Sexmeile Oranienburger:
Abzocke am Bordstein


von Barbara Keller

24. März 2005. Amtsgericht Tiergarten. Abt. 336 - Strafrichter.
Im Mai und September letzten Jahres ließen sich die Informatiker Mattias K. (26), Frank M. (21) und ein weiterer Freier an der Oranienburger Straße kräftig ausnehmen. Weil ihnen das nötige Kleingeld fehlte, überließen die betrunkenen Männer einem im Team arbeitenden Hurenduo ihre Geldkarte samt PIN. Die Folge: von den Konten gingen erheblich höhere Summen als das vereinbarte Honorar ab. – Jana K. (24), die im vergangenen Jahr bereits einschlägig zu einer Geldstrafe verurteilt wurde, geriet ins Blickfeld der Ermittlungen, weil alle drei Betrugsopfer die Prostituierte in der Kartei des Erkennungsdienstes wieder erkannten. Jana K., heute Kellnerin, streitet ab. Die solariumgebräunte Dame mit dem rosafarbenen Handtäschchen ist angeblich nicht mehr im Milieu: "Ich habe mit diesen Leuten nichts mehr zu tun. Ich mache eine Therapie."

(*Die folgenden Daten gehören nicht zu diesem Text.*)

(** X24.  When the component goes, the pending edit goes with it.  The
    cleanup cancels the debounce timer, removes the component's listener and
    disposes the service: it leaves no object URL live, and afterwards,
    however much time passes, whenever the browser runs its timers and
    whatever replies arrive, the worker client is asked for nothing more
    and no listener callback is called. *)
Theorem unmount_drops_pending_edit :
  forall (before after : list Editor.Event),
    forallb Editor.quiet after = true ->
    let s := Editor.run oid before (Editor.mount oid) in
    let u := Editor.unmount oid s in
    let s' := Editor.run oid after u in
    Coordinator.live (Coordinator.trace (Editor.world u)) = []
    /\ Editor.requested (Coordinator.trace (Editor.world s'))
       = Editor.requested (Coordinator.trace (Editor.world s))
    /\ Helpers.invoked (Editor.timer s') = Helpers.invoked (Editor.timer s)
    /\ existsb Coordinator.is_callback (Coordinator.added (Editor.world u) (Editor.world s'))
       = false.
Proof.
  intros before after Hq s u s'.
  assert (W : Helpers.well_formed (Editor.timer s)) by apply session_well_formed.
  assert (U : settled_up s) by (apply run_settled_up; reflexivity).
  destruct (cancel_rests SourceText (Editor.timer s) W) as [Hr Hv].
  assert (Uu : settled_up u).
  { unfold settled_up, u, Editor.unmount. cbn [Editor.passed Editor.timer]. rewrite Hv. exact U. }
  assert (Ru : Helpers.at_rest (Editor.timer u)) by exact Hr.
  assert (Ew : Editor.world s' = Coordinator.run (Editor.replies after) (Editor.world u)).
  { apply quiet_at_rest; assumption. }
  assert (T : Coordinator.tidy (Editor.world s)).
  { apply session_world_tidy. apply (step_tidy (Coordinator.EvAddListener _)), init_tidy. }
  assert (Tu : Coordinator.tidy (Editor.world u)).
  { unfold u, Editor.unmount. cbn [Editor.world].
    apply (step_tidy Coordinator.EvDispose), (step_tidy (Coordinator.EvUnsubscribe _)), T. }
  assert (Cu : Coordinator.currentPdfUrl (Coordinator.svc (Editor.world u)) = None
               /\ Coordinator.listeners (Coordinator.svc (Editor.world u)) = []
               /\ Editor.requested (Coordinator.trace (Editor.world u))
                  = Editor.requested (Coordinator.trace (Editor.world s))).
  { unfold u, Editor.unmount. cbn [Editor.world]. rewrite dispose_eq.
    cbn [Coordinator.svc Coordinator.currentPdfUrl Coordinator.listeners Coordinator.trace].
    destruct (unsubscribe_rest (Editor.listener oid) (Editor.world s)) as (_ & _ & _ & _ & Et).
    rewrite Et, requested_app.
    repeat split. destruct (Coordinator.currentPdfUrl _); simpl; apply app_nil_r. }
  destruct Cu as (Cc & Cl & Cr).
  split; [destruct Tu as [Tl _]; rewrite Tl, Cc; reflexivity|].
  split; [rewrite Ew, requested_replies; exact Cr|].
  split.
  - unfold s'. rewrite timer_follows_events.
    destruct (quiet_to_timer (Editor.typstCode u) after Hq) as (E1 & I & _).
    rewrite E1. destruct (idle_at_rest SourceText Editor.func Editor.DELAY _ _ I Ru) as [_ Hv'].
    rewrite Hv'. exact Hv.
  - destruct (run_without_listeners (Editor.replies after) _ Cl (replies_add_no_listener after))
      as (_ & es & E & C).
    unfold Coordinator.added. rewrite Ew, E, skipn_own_length. exact C.
Qed.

Trotz "Prostitutionsgesetz" (2002): "das älteste Gewerbe der Welt" tut sich noch immer schwer, aus dem Schmuddelmilieu und kriminellem Dunstkreis zu treten. Schuld daran sind nicht zuletzt behördliche Fallstricke und Finessen. Noch immer gibt es kaum saubere Arbeitsverträge. Und wenn, dann nur im Niedriglohnsektor. Aber immerhin, Freier, die nicht zahlen wollen, können seit 2002 juristisch belangt werden.

"Ich kenne keinen Mann, der nicht zu Huren geht!

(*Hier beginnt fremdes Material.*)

(** C3, counterexample: contributor 7 already has a Distribution, and
    calculateRoyaltyShare for the contribution succeeds all the same,
    issues request 1 and registers it; it also succeeds for an id nothing
    was submitted under. *)
Lemma calculation_requested_for_distributed_key :
  contributorHash (contributions_at revealed_state 1) = 7 /\
  royaltyDistributions revealed_state !! 7 =
    Some {| encryptedShare := Some 83; encryptedPaymentAmount := Some 8;
            isClaimed := Some false |} /\
  snd (exec demo_verifier revealed_state (CalculateRoyaltyShare 1)) = Success [] /\
  requestToContributionId
    (fst (exec demo_verifier revealed_state (CalculateRoyaltyShare 1))) !! 1 = Some 1 /\
  decryptionRequests (fst (exec demo_verifier revealed_state (CalculateRoyaltyShare 1))) =
    decryptionRequests revealed_state ++
    [{| requestID := 1; ctsHandles := [Some 100; Some 80; Some 60];
        callbackSelector := processRoyaltyCalculation_selector |}] /\
  contributions deployed !! 9 = None /\
  snd (exec demo_verifier deployed (CalculateRoyaltyShare 9)) = Success [].
Proof. vm_compute. repeat split. Qed.

(** C4, counterexample: nothing was ever written for key 5, and claimRoyalty
    succeeds, issues a request for the never-assigned payment handle and
    registers it. *)
Lemma claim_without_distribution_accepted :
  royaltyDistributions deployed !! 5 = None /\
  snd (exec demo_verifier deployed (ClaimRoyalty 5)) = Success [] /\
  decryptionRequests (fst (exec demo_verifier deployed (ClaimRoyalty 5))) =
    [{| requestID := 0; ctsHandles := [None];
        callbackSelector := processRoyaltyPayment_selector |}] /\
  requestToContributorHash (fst (exec demo_verifier deployed (ClaimRoyalty 5))) !! 0 =
    Some 5.
Proof. vm_compute. repeat split. Qed.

Die Nachfrage nach sexuellen Leistungen ist unvermindert groß. Schenkt man einem der Zuhörer des Prozesses Glauben: "Ich kenne keinen Mann, der nicht zu Huren geht – außer mir und meinem Freund" (süffisantes Lächeln), scheint der Bordsteinservice geradezu ein Volksbedürfnis zu sein. Die Auffassung, dass die männliche Spezies Mensch – reziprok übrigens zum Hund - regelrecht gemeingefährlich werden und wahllos auf Frau und Kind losgehen muss (!), wenn sie kein sexuelles Betätigungsfeld als der Onanie findet, genießt breiten Zuspruch.

Angesichts dieser "drängenden Lage" und der anhaltenden behördlichen Ignoranz mit ihren Folgen nimmt der vorherrschende, kloakenhafte Ton am Arbeitsplatz der Hure nicht Wunder. Und es verwundert sicher auch nicht, dass sich die Damen vom Fach revanchieren, indem sie den Kunden so tief wie möglich in die Tasche greifen. – Kräftig vergriffen hat sich auch Jana K., nach eigenen Angaben heute Kellnerin, die im Sommer 2004 geschäftlich noch auf der Oranienburger Straße aktiv war und die mit Rechtsbeistand und Egon-Krenz-Anwalt Robert Unger im Amtsgericht Tiergarten erschien.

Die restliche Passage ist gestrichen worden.